Why Asthma in Children Can Be Hard to Spot
Asthma is one of the most common chronic conditions in childhood, yet it frequently goes undiagnosed — sometimes for years. Part of the reason is that young children, especially under the age of five, struggle to articulate what they're feeling. They may not say "I can't breathe" or "my chest is tight." Instead, they become quieter, less energetic, or reluctant to play. Parents and carers are often the first to notice something is wrong, which is why knowing what to look for is so important.
Common Signs and Symptoms in Children
Asthma symptoms in children overlap significantly with those in adults, but their presentation can differ:
- Persistent cough: Often the most prominent symptom, especially at night, early morning, or after exercise. Unlike a typical cold cough, it doesn't resolve after a few weeks.
- Wheezing: A high-pitched whistling sound when breathing out.

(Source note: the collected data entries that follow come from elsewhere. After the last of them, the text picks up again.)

(** Scenario 1: balance 0, no link, a deposit of 10,000; here the balance
    at completion is the one stored at initiation. *)
Lemma complete_deposit_unlinked_witness :
  exists (w' : World Z) (txn' : Transaction.t Z) (user' : User.t Z),
    WalletService.complete_deposit (ex_remote ex_logical_failure) ex_clock "t1" true
                                   ex_world_unlinked_pending
    = (Ret (DepositResult.mk true (Some "t1") "Deposit completed successfully"
              (Some 10000) JNull None), w')
    /\ find (TransactionRepository.has_id "t1") (transactions w') = Some txn'
    /\ Transaction.state txn' = COMPLETED
    /\ Transaction.balance_after txn' = Some 10000
    /\ Transaction.balance_before txn' = Some 0
    /\ find (UserRepository.has_id 1) (users w') = Some user'
    /\ User.local_balance user' = 10000
    /\ User.total_deposited user' = 10000
    /\ users w'
       = update_where (UserRepository.has_id 1)
           (UserRepository.balance_row (ex_clock 2) 10000 10000 0)
           (users ex_world_unlinked_pending)
    /\ ichancy_calls w' = [].
Proof.
  exact (@complete_deposit_unlinked Z _ _ (ex_remote ex_logical_failure) ex_clock "t1" true
           ex_world_unlinked_pending (ex_transaction "t1" DEPOSIT PENDING 10000 "k1" 0)
           (ex_payment "p1" "t1" PAY_VERIFIED 10000) (ex_user ACTIVE 0 None)
           eq_refl eq_refl eq_refl eq_refl eq_refl eq_refl).
Defined.

(** C6: the code leaves a stale [balance_before] on a completed deposit.
    Two deposits are initiated on a balance of 0 and completed one after the
    other.  The second, of 5,000, is COMPLETED with [balance_before] 0 and
    [balance_after] 15,000 in its row, which is not [balance_before] plus the
    amount, while the audit entry [complete_deposit] writes for the same
    credit gives 10,000 as the balance before.  The local balance, 15,000, is
    the sum of the two deposits; the rows' [balance_after - balance_before]
    add up to 25,000. *)
Theorem second_deposit_balance_after_is_not_before_plus_amount :
  ledger_view "tB" ex_two_deposits = Some (COMPLETED, 5000, Some 0, Some 15000)
  /\ ledger_view "tA" ex_two_deposits = Some (COMPLETED, 10000, Some 0, Some 10000)
  /\ option_map (@User.local_balance Z) (find (UserRepository.has_id 1) (users ex_two_deposits))
     = Some 15000
  /\ madd 0 5000 <> 15000
  /\ In (BALANCE_CHANGE 1 "deposit" 5000 10000 15000 "tB") (audit_log ex_two_deposits)
  /\ madd (msub 10000 0) (msub 15000 0) = 25000.
Proof.
  repeat split; try reflexivity; [discriminate|].
  vm_compute. tauto.
Qed.

(* ================================================================== *)
(** * A withdrawal whose remote debit fails *)

Section WithdrawalFailure.
Context {M : Type} `{Money M} `{PyStr M}.

(** A key that went through [effective_key] is never empty. *)
Lemma effective_key_nonempty (prefix : string) (draws : Draws) (idempotency_key : option string) :
  prefix <> "" ->
  (WalletService.effective_key prefix draws idempotency_key =? "")%string = false.
Proof.
  intros Hp. unfold WalletService.effective_key, WalletService.nonempty, truthy_str.
  destruct idempotency_key as [key|].
  - destruct (key =? "")%string eqn:E; simpl.
    + destruct prefix; [contradiction | reflexivity].
    + exact E.
  - destruct prefix; [contradiction | reflexivity].
Qed.

(** The row a withdrawal creates, found again after [update_state] moved
    it once. *)
Lemma created_row_after_one_move
    (rows : list (Transaction.t M)) (txn : Transaction.t M) (now : Z)
    (s : TransactionState) (msg : option string) :
  find (TransactionRepository.has_id (Transaction.id txn)) rows = None ->
  find (TransactionRepository.has_id (Transaction.id txn))
       (update_where (TransactionRepository.has_id (Transaction.id txn))
                     (TransactionRepository.state_row now s msg) (rows ++ [txn]))
  = Some (TransactionRepository.state_row now s msg txn).
Proof.
  intros Hn. rewrite transaction_lookup_after_update_state.
  rewrite (find_app_new _ _ _ Hn); [reflexivity|].
  apply String.eqb_refl.
Qed.


End WithdrawalFailure.


(* ================================================================== *)
(** * The circuit breaker *)

Lemma geb_true (x y : Z) : y <= x -> (x >=? y) = true.
Proof. intros Hle. apply Z.geb_le. exact Hle. Qed.

Lemma geb_false (x y : Z) : x < y -> (x >=? y) = false.
Proof.
  intros Hlt. destruct (x >=? y) eqn:E; [|reflexivity].
  apply Z.geb_le in E. lia.
Qed.

Lemma record_failures_last (earlier : list Z) (now : Z) (b : CircuitBreaker.t) :
  record_failures (earlier ++ [now]) b
  = CircuitBreaker.record_failure now (record_failures earlier b).
Proof. unfold record_failures. rewrite fold_left_app. reflexivity. Qed.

Not all children with asthma wheeze, and not all children who wheeze have asthma.
- Rapid or noisy breathing: Breathing that seems faster than usual, or that makes audible sounds.
- Chest tightness: Younger children may describe this as a "tummy ache" in the chest, or simply press their hand to their chest.
- Reduced energy and activity avoidance: A child who was previously active starts opting out of running games or gets tired very quickly during play.
- Frequent "chest colds": Respiratory infections that consistently go "to the chest" and take longer to clear than they should.
Red Flags — When to Seek Urgent Help
Some signs indicate a child needs immediate medical attention. Call emergency services if you notice:
- Skin between the ribs or at the base of the throat pulling in with each breath (called "retractions")
- Nostrils flaring with each breath
- Lips or fingernails turning blue or grey
- The child is unable to speak in full sentences due to breathlessness
- A reliever inhaler is providing no relief after repeated doses
- Rapid deterioration despite treatment
How Is Asthma Diagnosed in Children?
Diagnosing asthma in young children is genuinely challenging because standard lung function tests (like spirometry) require patient cooperation and are often not reliable under the age of five. Doctors instead rely heavily on:
- Detailed medical history: Pattern of symptoms, family history of asthma or allergies, known triggers.
- Physical examination: Listening to the chest during and between episodes.
- Trial of treatment: Prescribing a short-acting bronchodilator and observing whether symptoms improve — a positive response supports the diagnosis.
- Spirometry (in older children): Typically reliable from age 5–6 onwards with proper coaching.
- Allergy testing: Skin prick tests or blood tests (RAST) to identify allergen sensitivities.
Managing Asthma at School
Once diagnosed, ensuring your child's school is aware and prepared is essential:
- Provide the school with a written Asthma Action Plan signed by your child's doctor
- Ensure a reliever inhaler (with spacer if used) is kept at school — ideally a spare
- Inform PE teachers about exercise-induced triggers and any pre-exercise medication needs
- Discuss whether your child should self-carry their inhaler (often appropriate from around age 7–8 with medical agreement)
Supporting Your Child's Wellbeing
Children with asthma sometimes feel different from peers or become anxious about having episodes in public. It's important to:
- Explain asthma to them in simple, reassuring terms — it doesn't have to stop them from doing the things they love
- Involve them in managing their own condition age-appropriately — even young children can learn to recognise their early warning signs
- Avoid overprotecting; encourage participation in sports and activities with proper preparation
- Watch for signs of anxiety or school avoidance related to asthma fears
The Importance of Regular Reviews
Children's asthma changes over time — many improve significantly through their teenage years, while others develop more severe patterns. Regular asthma reviews with a GP or paediatric respiratory nurse (at least annually, or more often if poorly controlled) ensure that the treatment plan keeps pace with how the condition is evolving. Never assume that because a child seems fine, no review is needed — well-controlled asthma looks quiet precisely because the treatment is working.